Funnily enough, they’re all related. Phil Skoglund is Phil Skoglund’s dad and Phil Skoglund’s granddad. And the Skoglunds, of the Phil type as well as other versions like Pete and Raymond, have made Palmerston North (and in particular the Northern Bowling Club) a legendary centre of bowls.

But with his appointment as Convenor of National Selectors, it is ‘young’ Phil (he’s only 55!) who has grabbed the bowling world’s attention. And it is young Phil who oversaw the recent selection of the New Zealand Development Squad to much favourable comment … a squad that has seen the likes of the precisionist Gary Lawson and the free-spirited Selina Goddard back in the fold.

“Our job is to pick the best team to represent New Zealand,” observes Skoglund, “We have fabulous bowlers in this country, and we’re looking for those who we believe can lift the team to compete against very tough international pressure.”

Skoglund has a bit of an insight into what that means. “Dad was a very talented bowler,” says young Phil, “but I’ve always had to work at it. I had a little bit of talent and a little bit of luck, but some success mainly came because I sacrificed non-bowling life for time spent practicing on the green.”

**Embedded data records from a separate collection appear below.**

(* ===== verification/TrustAnswers.v ===== *)
(** * What the grants, the transit and the serve tier answer for

    The walks that ask for trust-root verdicts, stated over the rows of one store: what a
    trusted grant rests on and when there is none, what an untrust withdraws, which rows can
    end a conferral, and what an eligible peer, a serve tier and a relayed row were judged
    on. *)

From Stdlib Require Import ZArith NArith Lia Ascii String.
From stdpp Require Import base list strings gmap.
From S2P Require Import Prelude RustStd Json Precedence ReverseQuorum Consensus Matcher Query TrustRoot TrustBounded TrustGrants TrustVerdict.

Open Scope string_scope.
Open Scope list_scope.
Open Scope persist_scope.

(** ** The planes of the capability walk *)

Section Planes.
Context (rt : RowTypes) `{StrictMajority} `{TrustBuild} (dir : Directory).
Context (verdict_of : string -> Error + TrustRootVerdict).

(** The user's verdict on a root is given and is [b]. *)
Definition trusts (root : string) (b : bool) : Prop := exists v, verdict_of root = inr v /\ valid v = b.

Lemma delegation_plane_some gs t :
  delegation_plane verdict_of gs = inr (Some t) ->
  exists g, In g gs /\ conferral_plane t = Delegation /\ root_key_id t = attesting_key_id g /\
    grant_attestation_id t = attestation_id g /\ verdict_of (root_key_id t) = inr (grant_verdict t) /\
    valid (grant_verdict t) = true.
Proof.
  induction gs as [|g gs IH]; intros E; cbn [delegation_plane] in E; [done|].
  apply bind_ok in E as (v & Ev & E). destruct (valid v) eqn:Hv.
  - injection E as <-. exists g. by split_and!; [left|..].
  - destruct (IH E) as (g' & Hg' & Hr). exists g'. by split; [right|].
Qed.

Lemma delegation_plane_none gs :
  delegation_plane verdict_of gs = inr None -> forall g, In g gs -> trusts (attesting_key_id g) false.
Proof.
  induction gs as [|g gs IH]; intros E; cbn [delegation_plane] in E; [intros ? []|].
  apply bind_ok in E as (v & Ev & E). destruct (valid v) eqn:Hv; [done|].
  intros g' [<-|Hg']; [by exists v|by apply IH].
Qed.

(** A family is quorate over a grant; it is listed for the grant's signer. *)
Definition quorate (now : instant) (f : Family) (g : Attestation) (b : bool) : Prop :=
  exists q, family_quorum_over dir now g f = inr q /\ met q = b.
Definition listed (f : Family) (g : Attestation) : Prop :=
  exists fams, or_unsupported (list_families_for_member dir (attesting_key_id g)) [] = inr fams /\ In f fams.

(** The family does not carry the grant: it is not quorate over it, or not trusted. *)
Definition not_carried (now : instant) (f : Family) (g : Attestation) : Prop :=
  quorate now f g false \/ trusts (family_key_id f) false.

Lemma grant_families_some now g fams : forall seen t seen',
  grant_families dir verdict_of now g fams seen = inr (Some t, seen') ->
  exists f, In f fams /\ quorate now f g true /\ conferral_plane t = FamilyQuorum /\ root_key_id t = family_key_id f /\
    grant_attestation_id t = attestation_id g /\ verdict_of (root_key_id t) = inr (grant_verdict t) /\
    valid (grant_verdict t) = true.
Proof.
  induction fams as [|f fams IH]; intros seen t seen' E; cbn [grant_families] in E; [done|]. cbv zeta in E.
  assert (Hrest : forall s, grant_families dir verdict_of now g fams s = inr (Some t, seen') -> exists f0,
    In f0 (f :: fams) /\ quorate now f0 g true /\ conferral_plane t = FamilyQuorum /\ root_key_id t = family_key_id f0 /\
    grant_attestation_id t = attestation_id g /\ verdict_of (root_key_id t) = inr (grant_verdict t) /\
    valid (grant_verdict t) = true).
  { intros s Es. destruct (IH _ _ _ Es) as (f0 & Hf0 & Hr). exists f0. by split; [right|]. }
  destruct (contains seen _); [by eapply Hrest|]. apply bind_ok in E as (q & Eq & E).
  destruct (met q) eqn:Hm; cbn [negb] in E; [|by eapply Hrest]. apply bind_ok in E as (v & Ev & E).
  destruct (valid v) eqn:Hv; [|by eapply Hrest]. injection E as <- _.
  exists f. split_and!; try done; [by left|by exists q].
Qed.

Lemma grant_families_none now g fams : forall seen seen',
  grant_families dir verdict_of now g fams seen = inr (None, seen') ->
  (forall k, In k seen -> In k seen') /\ (forall f, In f fams -> In (family_grant_key f g) seen') /\
  (forall k, In k seen' -> In k seen \/ exists f, In f fams /\ k = family_grant_key f g /\ not_carried now f g).
Proof.
  induction fams as [|f fams IH]; intros seen seen' E; cbn [grant_families] in E; [injection E as <-; naive_solver|].
  cbv zeta in E. destruct (contains seen _) eqn:Ec.
  { apply contains_In in Ec. destruct (IH _ _ E) as (H1 & H2 & H3). naive_solver. }
  apply bind_ok in E as (q & Eq & E).
  assert (Hstep : not_carried now f g -> grant_families dir verdict_of now g fams (family_grant_key f g :: seen) = inr (None, seen') ->
    (forall k, In k seen -> In k seen') /\ (forall f0, In f0 (f :: fams) -> In (family_grant_key f0 g) seen') /\
    (forall k, In k seen' -> In k seen \/ exists f0, In f0 (f :: fams) /\ k = family_grant_key f0 g /\ not_carried now f0 g)).
  { intros Hnc Es. destruct (IH _ _ Es) as (H1 & H2 & H3). cbn [In] in *. naive_solver. }
  destruct (met q) eqn:Hm; cbn [negb] in E; [|apply Hstep; [left; by exists q|done]].
  apply bind_ok in E as (v & Ev & E). destruct (valid v) eqn:Hv; [done|].
  apply Hstep; [right; by exists v|done].
Qed.

Lemma family_plane_some now gs : forall seen t,
  family_plane dir verdict_of now gs seen = inr (Some t) ->
  exists g f, In g gs /\ listed f g /\ quorate now f g true /\ conferral_plane t = FamilyQuorum /\
    root_key_id t = family_key_id f /\ grant_attestation_id t = attestation_id g /\
    verdict_of (root_key_id t) = inr (grant_verdict t) /\ valid (grant_verdict t) = true.
Proof.
  induction gs as [|g gs IH]; intros seen t E; cbn [family_plane] in E; [done|].
  apply bind_ok in E as (fams & Ef & E). apply bind_ok in E as ([[t'|] seen'] & Eg & E).
  - injection E as ->. destruct (grant_families_some _ _ _ _ _ _ Eg) as (f & Hf & Hr).
    exists g, f. split; [by left|]. split; [by exists fams|done].
  - destruct (IH _ _ E) as (g' & f & Hg' & Hr). exists g', f. by split; [right|].
Qed.

Lemma family_plane_none now gs : forall seen,
  family_plane dir verdict_of now gs seen = inr None ->
  forall f g, In g gs -> listed f g ->
  In (family_grant_key f g) seen \/
  exists f' g', In g' gs /\ listed f' g' /\ family_grant_key f' g' = family_grant_key f g /\ not_carried now f' g'.
Proof.
  induction gs as [|g0 gs IH]; intros seen E f g Hg Hl; cbn [family_plane] in E; [done|].
  apply bind_ok in E as (fams & Ef & E). apply bind_ok in E as ([[t'|] seen'] & Eg & E); [done|].
  destruct (grant_families_none _ _ _ _ _ Eg) as (_ & H2 & H3).
  assert (Hin : In (family_grant_key f g) seen' \/ exists f' g', In g' gs /\ listed f' g' /\
    family_grant_key f' g' = family_grant_key f g /\ not_carried now f' g').
  { destruct Hg as [->|Hg]; [|by apply IH]. left. destruct Hl as (fams' & Ef' & Hf).
    rewrite Ef in Ef'. injection Ef' as <-. by apply H2. }
  destruct Hin as [Hin|(f' & g' & Hg' & Hr)]; [|right; exists f', g'; by split; [right|]].
  destruct (H3 _ Hin) as [|(f' & Hf' & Ek & Hn)]; [by left|]. right. exists f', g0.
  split; [by left|]. split; [by exists fams|]. by rewrite Ek.
Qed.
End Planes.

Section Capability.
Context (rt : RowTypes) (store : list Attestation) (held : list string) (dir : Directory) `{!Holds store held dir}.
Context `{StrictMajority} `{TrustBuild}.

(** The walk over the conferrals the store has standing. *)
Lemma capability_read now user subject scope roster :
  exists live, (forall g, In g live <-> StandingGrant rt store now subject scope g) /\
    capability_roots_to_trusted_root_over_roster rt dir now user subject scope roster =
    (let verdict_of := trust_root_valid rt dir now user in
     d ← delegation_plane verdict_of (distinct_on attesting_key_id [] live);
     match d with
     | Some g => inr (Some g)
     | None =>
         f ← family_plane dir verdict_of now live [];
         match f with
         | Some g => inr (Some g)
         | None =>
             conferred ← has_accord_conferred_role_over_roster dir subject scope roster;
             if (conferred : bool) then
               v ← verdict_of subject;
               inr (if valid v then Some (mk_TrustedGrant subject subject v AccordCoScrub) else None)
             else inr None
         end
     end).
Proof.
  destruct (conferrals_same rt store held dir now subject scope) as (rows & Er & E).
  exists (List.filter (confers store) (List.filter (conferral_shaped now
            (tombstoned_ids rt (answer store (pinned None (Some subject) FOLD_PAGE))) subject scope)
            (answer store (pinned None (Some subject) FOLD_PAGE)))). split.
  - intros g. rewrite !filter_In. split.
    + intros [[Hin Hs] Hc]. by apply (conferral_shaped_iff rt store held dir).
    + intros Hg. assert (Hin : In g (answer store (pinned None (Some subject) FOLD_PAGE))).
      { apply whole_to_In. split_and!; apply Hg. }
      split; [split; [done|]|]; by apply (conferral_shaped_iff rt store held dir now subject scope g Hin).
  - unfold capability_roots_to_trusted_root_over_roster. rewrite Er, ok_bind. unfold walk_grants.
    by rewrite E, (live_conferrals_read store held dir), ok_bind.
Qed.
End Capability.

(** ** Grants *)

(** C2. What a capability walk answers for. A grant rests on a valid verdict of the user on
    its root and on its plane: a standing grant of the root itself; a standing grant over
    which a listed family is quorate, the root being the family; or the role the accord
    conferred on the subject, the root being the subject. Without an answer, no signer of a
    standing grant is a root the user trusts, no family listed for such a signer carries its
    grant, and the subject holds no conferred role or is not trusted. *)
Theorem trusted_grant_exact (rt : RowTypes) `{StrictMajority} `{TrustBuild}
    (store : list Attestation) (held : list string) (dir : Directory) (Hh : Holds store held dir)
    (now : instant) (user subject scope : string) (roster : list string) (answer : option TrustedGrant)
    (E : capability_roots_to_trusted_root_over_roster rt dir now user subject scope roster = inr answer) :
  let verdict_of := trust_root_valid rt dir now user in
  let standing := StandingGrant rt store now subject scope in
  match answer with
  | Some t =>
      verdict_of (root_key_id t) = inr (grant_verdict t) /\ valid (grant_verdict t) = true /\
      match conferral_plane t with
      | Delegation => exists g, standing g /\ grant_attestation_id t = attestation_id g /\ root_key_id t = attesting_key_id g
      | FamilyQuorum => exists g f, standing g /\ grant_attestation_id t = attestation_id g /\ root_key_id t = family_key_id f /\
          listed dir f g /\ quorate dir now f g true
      | AccordCoScrub => root_key_id t = subject /\ grant_attestation_id t = subject /\
          has_accord_conferred_role_over_roster dir subject scope roster = inr true
      end
  | None =>
      (forall g, standing g -> trusts verdict_of (attesting_key_id g) false) /\
      ((forall a, In a store -> has_byte (ascii_of_N 31) (attestation_id a) = false) ->
       forall f g, standing g -> listed dir f g -> exists f', family_key_id f' = family_key_id f /\ listed dir f' g /\
         not_carried dir verdict_of now f' g) /\
      exists role, has_accord_conferred_role_over_roster dir subject scope roster = inr role /\
        (role = true -> trusts verdict_of subject false)
  end.
Proof.
  intros verdict_of standing. destruct (capability_read rt store held dir now user subject scope roster) as (live & Hl & El).
  rewrite El in E. clear El. cbv zeta in E. fold verdict_of in E. apply bind_ok in E as ([t|] & Ed & E).
  { injection E as <-. destruct (delegation_plane_some _ _ _ Ed) as (g & Hg & -> & Hr & Hid & Ev & Hv).
    split_and!; try done. exists g. split; [|done]. apply Hl. by eapply distinct_on_In. }
  apply bind_ok in E as ([t|] & Ef & E).
  { injection E as <-. destruct (family_plane_some _ _ _ _ _ _ Ef) as (g & f & Hg & Hlf & Hq & -> & Hr & Hid & Ev & Hv).
    split_and!; try done. exists g, f. split_and!; try done. by apply Hl. }
  apply bind_ok in E as (role & Er & E). pose proof (delegation_plane_none _ _ Ed) as Hd.
  assert (Hnone : (forall g, standing g -> trusts verdict_of (attesting_key_id g) false) /\
    ((forall a, In a store -> has_byte (ascii_of_N 31) (attestation_id a) = false) ->
       forall f g, standing g -> listed dir f g -> exists f', family_key_id f' = family_key_id f /\ listed dir f' g /\
         not_carried dir verdict_of now f' g)).
  { split.
    - intros g Hg. apply Hl in Hg. destruct (distinct_on_key attesting_key_id [] live g Hg) as [[]|(y & Hy & <-)].
      by apply Hd.
    - intros Hsep f g Hg Hlf. pose proof Hg as Hin. apply Hl in Hin.
      destruct (family_plane_none _ _ _ _ _ Ef f g Hin Hlf) as [[]|(f' & g' & Hg' & Hlf' & Ek & Hn)].
      unfold family_grant_key in Ek. apply Hl in Hg'.
      destruct (last_separator_inj _ _ _ _ _ Ek) as [Efam Eid]; [apply Hsep, Hg'|apply Hsep, Hg|].
      exists f'. assert (g' = g) as -> by (apply (ids_inj store); [apply holds_ids|apply Hg'|apply Hg|done]). done. }
  destruct role; [apply bind_ok in E as (v & Ev & E); destruct (valid v) eqn:Hv|]; injection E as <-.
  - by split_and!.
  - split_and!; try apply Hnone. exists true. split; [done|]. intros _. by exists v.
  - split_and!; try apply Hnone. by exists false.
Qed.
(* ===== verification/Charter.v ===== *)
(** * The charter doors

    The admission gates of [trust_root.rs] for root charters: [CommittedKey],
    [pre_rotation_commitment], [check_charter_witness_quorum],
    [check_trust_charter_admission], [check_family_charter_admission] and
    [check_accord_recovery_commitments]. A refusal is a constructor of [CharterError] per
    place the source raises one; the texts are not modelled. The JCS writer, SHA-256 and the
    hex printer are third-party crates: class [CommitmentCrypto]. *)

From Stdlib Require Import ZArith NArith Lia Ascii String.
From stdpp Require Import base list strings gmap sorting.
From S2P Require Import Prelude RustStd Utf8 Json Canonical Precedence ReverseQuorum Consensus Matcher Query TrustRoot TrustBounded TrustGrants TrustVerdict AuditBytes.

Open Scope string_scope.
Open Scope list_scope.
Open Scope persist_scope.

(** ** Names and refusals *)

Definition CHARTER_RECOVERS_FIELD := "recovers".
Definition CHARTER_SUCCESSOR_KEYS_FIELD := "successor_keys".
Definition WITNESS_QUORUM := "witness_quorum".
Definition RECOVERY_COMMITMENTS := "recovery_commitments".

Inductive CharterError :=
| Reading (e : Error)
| WitnessQuorumBelowMajority
| NoMlDsaKey (key_id : string)
| NoEd25519Key (key_id : string)
| EmptyCommitment
| RepeatedKey
| Uncanonical (e : Error)
| NotRecoverable
| RecoveryEmpty
| AttesterNotSuccessor
| SuccessorUnknown (key_id : string)
| Unbound (computed : string)
| RecoveryHalf
| NoConstitutionalRootYet
| BelowFamilyQuorum (q : CharterQuorum)
| RecoveryCommitmentMissing (holder : option string)
| SharedRecoveryKey (commitment : string)
| RecoveryKeyNotApart (owner holder : string).
Lemma event_before_total a b : event_before a b = false -> event_before b a = false -> event_id a = event_id b.
Proof.
  unfold event_id. event_order; try done; try lia. assert (effective_at a = effective_at b) as -> by lia.
  destruct (re_is_add a), (re_is_add b); simpl; try done; intros; by rewrite (string_ltb_total (event_key a) (event_key b)).
Qed.

Lemma sort_events_perm l l' :
  NoDup (map event_id l) -> Permutation l l' -> sort_roster_events l = sort_roster_events l'.
Proof.
  intros Hnd Hp. apply sort_by_perm_eq; eauto using event_before_asym, event_before_cotrans.
  intros a b Ha Hb Hab Hba. apply (map_key_inj event_id l); eauto using event_before_total.
Qed.

(** The events the replay at an instant reads, in its order. *)
Definition upto (events : list RosterEvent) (as_of : instant) : list RosterEvent :=
  sort_roster_events (List.filter (fun e => (effective_at e <=? as_of)%Z) events).

Lemma upto_In events as_of e : In e (upto events as_of) <-> In e events /\ (effective_at e <= as_of)%Z.
Proof. unfold upto, sort_roster_events. by rewrite sort_by_In, filter_In, Z.leb_le. Qed.

Lemma NoDup_map_filter {A B} (f : A -> B) (p : A -> bool) l : NoDup (map f l) -> NoDup (map f (List.filter p l)).
Proof.
  induction l as [|x l IH]; [done|]. cbn [map List.filter]. intros [Hx Hnd]%NoDup_cons.
  destruct (p x); [|by apply IH]. apply NoDup_cons. split; [|by apply IH]. intros Hin. apply Hx.
  apply list_elem_of_In, in_map_iff in Hin as (y & <- & Hy). apply filter_In in Hy as [Hy _].
  by apply list_elem_of_In, in_map.
Qed.

(** ** The replay, event by event *)

Section Replay.
Context `{StrictMajority} (rules : RosterRules).
Implicit Types (acc : RosterState * RosterSpans) (e : RosterEvent).

(** The event is applied in this state. *)
Definition applies (state : RosterState) (e : RosterEvent) : bool := negb (reversed e) && stands rules state e.

Definition state_after (state : RosterState) (e : RosterEvent) : RosterState := <[event_key e := (re_is_add e, member e)]> state.

Lemma apply_state acc e :
  fst (apply_event rules acc e) = if applies (fst acc) e then state_after (fst acc) e else fst acc.
Proof.
  destruct acc as [state spans]. unfold apply_event, applies. cbn [fst]. destruct (reversed e); [done|]. cbn [negb andb].
  by destruct (stands rules state e).
Qed.

(** An invariant of the replay that speaks of the events read so far. *)
Lemma replay_ind (acc0 : RosterState * RosterSpans) (P : list RosterEvent -> RosterState * RosterSpans -> Prop) :
  P [] acc0 ->
  (forall pre e, P pre (fold_left (apply_event rules) pre acc0) ->
     P (pre ++ [e]) (apply_event rules (fold_left (apply_event rules) pre acc0) e)) ->
  forall l, P l (fold_left (apply_event rules) l acc0).
Proof.
  intros H0 Hs l. induction l as [|e l IH] using rev_ind; [done|]. rewrite fold_left_app. by apply Hs.
Qed.

Lemma record_state_lookup ms k b m : record_state ms !! k = Some (b, m) -> b = true /\ In m ms /\ cm_key_id m = k.
Proof.
  unfold record_state. assert (Hg : forall (st : RosterState),
    fold_left (fun st m => <[cm_key_id m := (true, m)]> st) ms st !! k = Some (b, m) ->
    (b = true /\ In m ms /\ cm_key_id m = k) \/ st !! k = Some (b, m)).
  { induction ms as [|x ms IH]; intros st Hl; [by right|]. cbn [fold_left] in Hl.
    destruct (IH _ Hl) as [(? & ? & ?)|Hst]; [left; by split_and!; [|right|]|].
    destruct (decide (cm_key_id x = k)) as [<-|Hne].
    - rewrite lookup_insert_eq in Hst. injection Hst as <- <-. left. by split_and!; [|left|].
    - rewrite lookup_insert_ne in Hst by done. by right. }
  intros Hl. destruct (Hg ∅ Hl) as [|He]; [done|]. by rewrite lookup_empty in He.
Qed.

Lemma active_after state e k :
  active (state_after state e) k = if event_key e =s k then re_is_add e else active state k.
Proof.
  unfold active, state_after. destruct (String.eqb_spec (event_key e) k) as [<-|Hne].
  - rewrite lookup_insert_eq. by destruct (re_is_add e).
  - by rewrite lookup_insert_ne.
Qed.

(** The state after the record and the events read. *)
Definition replayed (ms : list CommunityMember) (l : list RosterEvent) : RosterState :=
  fst (fold_left (apply_event rules) l (record_state ms, record_spans ms)).

Lemma replayed_snoc ms l e :
  replayed ms (l ++ [e]) = if applies (replayed ms l) e then state_after (replayed ms l) e else replayed ms l.
Proof. unfold replayed. rewrite fold_left_app. apply apply_state. Qed.

Lemma authorized_replayed ms events as_of :
  authorized_roster_state_at ms rules events as_of = replayed ms (upto events as_of).
Proof. done. Qed.

Lemma active_replayed_snoc ms l e k :
  active (replayed ms (l ++ [e])) k =
    if applies (replayed ms l) e && (event_key e =s k) then re_is_add e else active (replayed ms l) k.
Proof. rewrite replayed_snoc. destruct (applies _ e); [|done]. rewrite active_after. done. Qed.

(** A key holds the member of that key. *)
Lemma replayed_keyed ms l k b m : replayed ms l !! k = Some (b, m) -> cm_key_id m = k.
Proof.
  revert k b m. induction l as [|e l IH] using rev_ind; intros k b m.
  - intros Hl. by apply (record_state_lookup ms) in Hl as (_ & _ & ?).
  - rewrite replayed_snoc. destruct (applies _ e); [|by apply IH]. unfold state_after.
    destruct (decide (event_key e = k)) as [<-|Hne]; [rewrite lookup_insert_eq; by intros [= _ <-]|].
    rewrite lookup_insert_ne by done. by apply IH.
Qed.

Lemma active_record ms k : active (record_state ms) k = true -> exists m, In m ms /\ cm_key_id m = k.
Proof.
  unfold active. destruct (record_state ms !! k) as [[[] m]|] eqn:E; try done. intros _.
  apply record_state_lookup in E as (_ & ? & ?). eauto.
Qed.

Lemma applies_true state e : applies state e = true <-> reversed e = false /\ stands rules state e = true.
Proof. unfold applies. by breflect. Qed.

Lemma stands_admitted state e :
  stands rules state e = true ->
  standing_without_protocol rules e = true \/ evaluate (ballot_of rules state e) = Admit.
Proof.
  unfold stands, roster_event_standing. destruct (standing_without_protocol rules e); [by left|].
  destruct (evaluate _); [by right|by destruct (existsb _ _)|done].
Qed.

Lemma stands_keeps_founder state e :
  stands rules state e = true -> loses_founder rules state e = true ->
  founders_after rules state e <> 0%N \/ others_after state e = 0%N.
Proof.
  unfold stands, roster_event_standing. intros Hs Hl. rewrite Hl in Hs. cbn [andb] in Hs.
  destruct (N.eqb_spec (founders_after rules state e) 0); [|by left].
  destruct (N.ltb_spec 0 (others_after state e)); [|right; lia]. cbn [andb] in Hs.
  destruct (if standing_without_protocol rules e then _ else _); done.
Qed.

(** A seat the evaluator counts is a seated key's. *)
Lemma seats_of_In ms l t s :
  In s (seats_of rules (replayed ms l) t) ->
  active (replayed ms l) (key_id s) = true /\ node_bearing s = bears_node (rr_node_bearing rules) (key_id s) t /\
  (is_founder s = true -> seated_founder (replayed ms l) (key_id s) = true).
Proof.
  unfold seats_of. intros (m & <- & Hm)%in_map_iff. cbn [key_id node_bearing].
  apply in_map_iff in Hm as ([b m'] & Em & Hm). cbn in Em. subst m'.
  apply filter_In in Hm as [Hm Hb]. cbn in Hb. subst b.
  apply in_map_iff in Hm as ((k & b & m') & Em & Hm). cbn in Em. injection Em as -> ->.
  apply entries_In in Hm. pose proof (replayed_keyed _ _ _ _ _ Hm) as <-.
  unfold active, seated_founder. rewrite Hm. done.
Qed.

(** ** How a member came to be seated *)

(** The seats the events read so far account for. *)
Inductive seated (ms : list CommunityMember) : list RosterEvent -> string -> Prop :=
| seated_by_record m : In m ms -> seated ms [] (cm_key_id m)
| seat_kept l e k : seated ms l k -> seated ms (l ++ [e]) k
| seated_legacy l e : re_is_add e = true -> reversed e = false -> re_signers e = ∅ -> seated ms (l ++ [e]) (event_key e)
| seated_by_moderator l e :
    re_is_add e = true -> reversed e = false -> moderator_roots e <> ∅ -> seated ms (l ++ [e]) (event_key e)
| seated_openly l e :
    re_is_add e = true -> reversed e = false -> rr_protocol rules = cp.OPEN_SELF_ADMIT ->
    rr_subkind rules = Some COHORT_SUBKIND_PUBLIC -> event_key e ∈ re_signers e -> seated ms (l ++ [e]) (event_key e)
| seated_by_sponsor l e s :
    re_is_add e = true -> reversed e = false -> s ∈ re_signers e -> re_signers e <> {[event_key e]} ->
    active (replayed ms l) s = true -> seated ms l s ->
    (rr_subkind rules = Some "infrastructure" -> is_active_founder rules (replayed ms l) (effective_at e) s = true) ->
    seated ms (l ++ [e]) (event_key e).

That became more difficult as Skoglund rose in the ranks of the CIB … criminals have no respect for time off for bowls. And these days, he has had to accept that time poverty means that he can no longer play enough bowls to be better than a bowls journeyman. But a hellova journeyman!

Skoglund’s enthusiasm waned for bowls when his dad passed away in 2015. “But I started playing out of Eastbourne,” says Skoglund, “and it’s been a breath of fresh air, reinvigorating my own personal game. I’m having a lot of fun, without the stress of top level competition.”

And why not. Although Skoglund is only 55, he already has a life-time of competition bowls under his belt … following his dad around the tournaments with his granddad from when he was 8 years old … using his dad’s bowls while the latter popped into the club with his granddad for a beer …. Joining the Northern Club when he was just 13. Skoglund has been around bowls a long time.

The Skoglund family has been the fear of the bowls circuit. With his dad and his brother Raymond, they would front at invitational triples. There wouldn’t be many bowlers around the country who picked up a Skoglund scalp. But if they did, they’re probably still boasting about it now – and embellishing the story more and more!

Now there’s a new generation of Skoglunds. Not another Phil. But children Ryan, Hannah and Connor … as well as three grandkids under 5 on the Gold Coast. They’re not bowlers like their parents, grandparents, great grandparents and great great grandparents … but you never know.

One day there could be another one of those pesky Skoglund opponents introducing themselves to you at the Nationals. And you’ll be able to recount to your friends and family how you once played against a bowling dynasty.